DIRECTIONS FOR THIS TASK:
Repeat word for word every line of the data below, from the first through the line containing "From S2P Require Import EnrollmentStore.", and stop there.
START LISTED ENTRIES
(* ===== verification/JobTheorems.v ===== *)
(** * Properties of the Job services

    The properties of workflow creation, dispatch, evidence, cancellation and
    reconciliation, for every state the services can reach; they follow from the
    refinement of [JobSafety] and the invariants of [JobSpec]. *)

From stdpp Require Import prelude gmap strings sorting.
From Stdlib Require Import Strings.Byte NArith ZArith.
From S2P Require Import Prelude.
From S2P Require Import External.
From S2P Require Import Credential.
From S2P Require Import Endpoint.
From S2P Require Import Job.
From S2P Require Import Transfer.
From S2P Require Import Runtime.
From S2P Require Import EnrollmentStore.
From S2P Require Import JobStore.
From S2P Require Import JobSpec.
From S2P Require Import JobServices.
From S2P Require Import JobSafety.

Section Theorems.
Context {ent : Entropy} {disp : UuidDisplay}.

Definition reachable (w : World) (k : nat) : Prop := reaches true empty_world 0 w k.

Lemma reachable_inv w k : reachable w k → tables_inv (tables (w_db w)).
Proof. intros Hr. by apply (reaches_refines _ _ _ _ _ Hr), empty_inv. Qed.

(** C1. The Job services implement the workflow protocol. From every reachable
    state, each service call (including its failures) changes the [jobs],
    [job_steps] and [attempts] tables by a sequence of the protocol's steps, and the
    only call that can take a stray step is an acknowledgement [AlreadyCompleted] of
    an ended Attempt of a Job with another Attempt in flight. *)
Theorem job_services_refine (w : World) (k : nat) (o : JobOp.t) (w' : World) (k' : nat) :
  reachable w k → run_job_op w o k = (w', k') →
  protocol true (tables (w_db w)) (tables (w_db w'))
  ∧ (disciplined w o → protocol false (tables (w_db w)) (tables (w_db w'))).
Proof.
  intros HI%reachable_inv Hrun. split.
  - eapply run_job_op_refines; [done|by left|done].
  - intros Hd. eapply run_job_op_refines; [done|by right|done].
Qed.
END LISTED ENTRIES
WRITTEN SOLUTION:
(* ===== verification/JobTheorems.v ===== *)
(** * Properties of the Job services

    The properties of workflow creation, dispatch, evidence, cancellation and
    reconciliation, for every state the services can reach; they follow from the
    refinement of [JobSafety] and the invariants of [JobSpec]. *)

From stdpp Require Import prelude gmap strings sorting.
From Stdlib Require Import Strings.Byte NArith ZArith.
From S2P Require Import Prelude.
From S2P Require Import External.
From S2P Require Import Credential.
From S2P Require Import Endpoint.
From S2P Require Import Job.
From S2P Require Import Transfer.
From S2P Require Import Runtime.
From S2P Require Import EnrollmentStore.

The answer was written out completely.